If the bar is raised higher – to 2 dollars per day, Russia also does not have this kind of poor people. In 2009, they accounted for 0.05 percent, and in the Ukraine, for example – for 0.17 percent.

How poverty has been defeated? As it happened during the 2000s, when oil started to grow, there is a suspicion that it’s the thing. The CSR concludes that it is so. Petrodollars made it possible to raise pensions, social benefits, public sector wages.

“We must recognise that the state was distributing the natural resource funds in a balanced way,” head of the Economic Expert Group Yevsei Gurvich said.

But that’s the destitute, and what about the poor? – the newspaper asks. And who are the poor generally? In the United States – if a person has less than 13 dollars per day (less than 12,000 roubles per month in Russia) he is regarded as poor. In Russia – if a person has income below the living wage, 6,307 roubles per month on average in the country (the regions set their minimums, because life in Moscow is more expensive than in the provinces). In general, there are about 13 percent of people in Russia living below this line.

But there is one striking thing. Russia’s poor are not so poor, the CSR noted.

In fact, in addition to the minimum subsistence level, the state calculates which minimum non-monetary benefits a family must have. They are – a refrigerator, a TV set, a washing machine. If a person does not have these things and he lives on less than 6,307 roubles a month, he is poor. The CSR has found out there are many people in the country earning less than a living wage, but all of them have not only the above appliances, but also computers, mobile phones and even cars. Certainly, most likely it would be a worn Lada car, bought at a time when a person earned well, but there it is.

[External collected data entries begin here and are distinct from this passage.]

(** * Push-notification backends of convex-guids

    A shallow embedding of the two Convex backends that keep push tokens and
    fan notifications out to their recipients:

    - [WithAuth]: [with auth/convex/pushNotifications.ts], recipients are rows
      of the [users] table and the caller is an authenticated user;
    - [WithoutAuth]: the device variant ([without auth], the file next to
      [schema.ts]), recipients are rows of the [devices] table.

    Every handler is an [async] function over a Convex context [ctx].  It is
    embedded as a function in the monad [M], which threads a [World] (the
    table, the state of the external push component, the clock) and carries
    the exception a handler may throw. *)

From Stdlib Require Import List String Ascii DecimalString ZArith Bool Arith Lia Permutation.
Import ListNotations.
Open Scope string_scope.

(** ** JavaScript values *)

(** Document ids are opaque non-empty strings issued by the store (the
    validator [v.id] rejects anything else), hence always truthy and only ever
    compared with [===]: they are embedded as numbers. *)
Definition Id := nat.

(** What a [throw] may carry.  [ConvexError] extends [Error]; its [message]
    is its string payload. *)
Inductive Thrown : Type :=
| ConvexError (data : string)
| JsError (message : string)
| JsValue.

Inductive Result (A : Type) : Type :=
| Ok (a : A)
| Throw (e : Thrown).
Arguments Ok {A} a.
Arguments Throw {A} e.

(** [error instanceof Error ? error.message : "Unknown error"] *)
Definition errorMessage (error : Thrown) : string :=
  match error with
  | ConvexError data => data
  | JsError message => message
  | JsValue => "Unknown error"
  end.

(** Truthiness of a [string | null | undefined]: absent and empty are falsy. *)
Definition truthy (s : option string) : bool :=
  match s with
  | Some s => negb (s =? "")%string
  | None => false
  end.

(** Truthiness of an optional boolean argument. *)
Definition truthyb (b : option bool) : bool :=
  match b with
  | Some true => true
  | _ => false
  end.

(** Values accepted by [v.any()], as far as the handlers look into them. *)
#[local] Unset Elimination Schemes.
Inductive JVal : Type :=
| JUndefined
| JNull
| JBool (b : bool)
| JNum (n : Z)
| JStr (s : string)
| JId (i : Id)
| JArr (items : list JVal)
| JObj (fields : list (string * JVal)).
#[local] Set Elimination Schemes.

Definition JObject := list (string * JVal).

(** [obj[key] = value]: an existing key keeps its place, a new one goes last. *)
Fixpoint obj_set (key : string) (value : JVal) (obj : JObject) : JObject :=
  match obj with
  | [] => [(key, value)]
  | (k, x) :: rest =>
      if (k =? key) then (k, value) :: rest else (k, x) :: obj_set key value rest
  end.

(** [obj[key]], [undefined] being [None]. *)
Fixpoint obj_get (key : string) (obj : JObject) : option JVal :=
  match obj with
  | [] => None
  | (k, x) :: rest => if (k =? key) then Some x else obj_get key rest
  end.

Definition nat_to_string (n : nat) : string :=
  NilEmpty.string_of_uint (Nat.to_uint n).

Fixpoint indexed (k : nat) (l : list JVal) : JObject :=
  match l with
  | [] => []
  | x :: rest => (nat_to_string k, x) :: indexed (S k) rest
  end.

(** [{ ...data }]: the own enumerable properties of the value spread. *)
Definition spread (data : option JVal) : JObject :=
  match data with
  | Some (JObj fields) => fold_left (fun o kv => obj_set (fst kv) (snd kv) o) fields []
  | Some (JArr items) => indexed 0 items
  | Some (JStr s) =>
      indexed 0 (map (fun c => JStr (String c EmptyString)) (list_ascii_of_string s))
  | _ => []
  end.

(** ** The handler monad *)

Definition M (W A : Type) : Type := W -> Result A * W.

Definition ret {W A} (a : A) : M W A := fun w => (Ok a, w).

Definition throw {W A} (e : Thrown) : M W A := fun w => (Throw e, w).

Definition bind {W A B} (m : M W A) (k : A -> M W B) : M W B :=
  fun w =>
    match m w with
    | (Ok a, w') => k a w'
    | (Throw e, w') => (Throw e, w')
    end.

Declare Scope handler_scope.
Delimit Scope handler_scope with handler.
Notation "x <- m ;; k" := (bind m (fun x => k))
  (at level 61, m at next level, right associativity) : handler_scope.
Notation "m ;;; k" := (bind m (fun _ => k))
  (at level 61, right associativity) : handler_scope.
Open Scope handler_scope.

(** [for (const x of xs) { acc = body(x, acc) }] *)
Fixpoint forOf {W A B} (body : A -> B -> M W B) (xs : list A) (acc : B) : M W B :=
  match xs with
  | [] => ret acc
  | x :: rest => acc' <- body x acc ;; forOf body rest acc'
  end.

(** ** The external push component

    [@convex-dev/expo-push-notifications] is not part of the repository; the
    handlers use it through the [PushNotifications] class. *)
Module Push.

Record Notification : Type := {
  title : string;
  body : option string;
  data : option JVal;
  sound : string;
  priority : string
}.

Record SendArgs : Type := {
  userId : Id;
  notification : Notification;
  allowUnregisteredTokens : bool
}.

(** A call of [sendPushNotification] resolves to an id or to [null], or
    rejects. *)
Inductive Outcome : Type :=
| Returned (notificationId : option string)
| Raised (error : Thrown).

The paradox is in the fact that according to both Russian, and international calculation principles, a car and a computer are the distinguishing features of not the poor, but the so-called middle class.

The CSR believes that in Russia 30 percent of people belong to the middle class. How they calculated it? It turned out that after all the middle-class people have things, which the poor almost never have – a flat-screen TV, a car of foreign make and a no frost refrigerator.

It turns out that some got into the middle class not quite fair means. Loans helped them. If last year the share of loans in the country’s population spending accounted for 15 percent of goods, then this year is stands at 22 percent. It is thanks to loans that Russia by the number of cell phones per capita is ahead of France and even the United States.

Boththe defeat of poverty and the growth of the middle class in the country – all these achievements are imaginary, and in general – it’s the statistical stuff, Yevsei Gurvich said. Firstly, the social policy has been based on just giving more and more oil money to the poorest. However, nobody bothered to think of effectiveness of spending, therefore much was lost in vain. Secondly, if a country has a poor healthcare and education system, such country cannot be considered wealthy. That’s the trouble of the country. What kind of a middle class it is – there’s a foreign car in the family, but it’s impossible to send the child to a decent school?

Yelena Frolova of the Federal State Statistics Service (Rosstat) also not quite agrees with the view that poverty has been defeated in Russia.

“About 6 percent of the poor people still live in extremely dire straits,” she said.